***** Extracted entries *****
(** * abundatron.py: the INSPECT batch fetcher, embedded and verified

    The script is a thin client: it resolves a spectral line, sends one GET
    request per input value, scrapes the [<pre>] block of each answer and
    writes the rows as CSV.  The embedding follows [abundatron.py] function by
    function.

    What is outside the program is taken as input:
    - the network: an answer to every request ([network]);
    - BeautifulSoup: a [document] is what [soup.find] and [get_text] extract;
    - the builtins [int], [float], [str], the [:g] format and [time.sleep]
      ([py_int], [py_float], [py_str], [format_g], [time_sleep]).

    The progress messages that the script prints are left out.

    Strings are [string]s of one-byte characters (code points 0..255).
    A Python float is an IEEE 754 binary64 number, with the rounding, the
    overflow and the NaN of the standard. *)

From Stdlib Require Import ZArith QArith Lia Ascii String DecimalString.
From Stdlib Require Import Floats.SpecFloat.
From stdpp Require Import gmap strings list sorting.

Local Open Scope string_scope.
Local Open Scope list_scope.

(** ** Floats

    A Python float is an IEEE 754 binary64 number: a [spec_float] of the
    standard library read with 53 bits of precision and exponents below
    1024.  The operations are those of [SpecFloat]: a difference is rounded
    to the nearest double, ties to even, and overflows to an infinity.  What
    is proved below holds of every [spec_float], the valid binary64
    representations among them. *)

Definition prec : Z := 53.
Definition emax : Z := 1024.

Abbreviation float := spec_float.
Abbreviation NaN := S754_nan.
Abbreviation Inf := S754_infinity.

(** [math.isnan(x)] *)
Definition isnan (x : float) : bool :=
  match x with S754_nan => true | _ => false end.

(** [x - y] *)
Definition fsub (x y : float) : float := SFsub prec emax x y.

(** [abs(x)] *)
Definition fabs (x : float) : float := SFabs x.

(** [x < y]; false as soon as one side is NaN *)
Definition flt (x y : float) : bool := SFltb x y.

(** neither NaN nor an infinity *)
Definition is_finite (x : float) : bool :=
  match x with S754_zero _ | S754_finite _ _ _ => true | _ => false end.

(** the double nearest to [n / d], with the sign [s] *)
Definition nearest (s : bool) (n d : positive) : float :=
  let '(q, e, l) := SFdiv_core_binary prec emax (Zpos n) 0 (Zpos d) 0 in
  binary_round_aux prec emax s q e l.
*****
Task brief: Above are the entries; copy out every line among them that contains the word "From".

Result of the task:
From Stdlib Require Import ZArith QArith Lia Ascii String DecimalString.
From Stdlib Require Import Floats.SpecFloat.
From stdpp Require Import gmap strings list sorting.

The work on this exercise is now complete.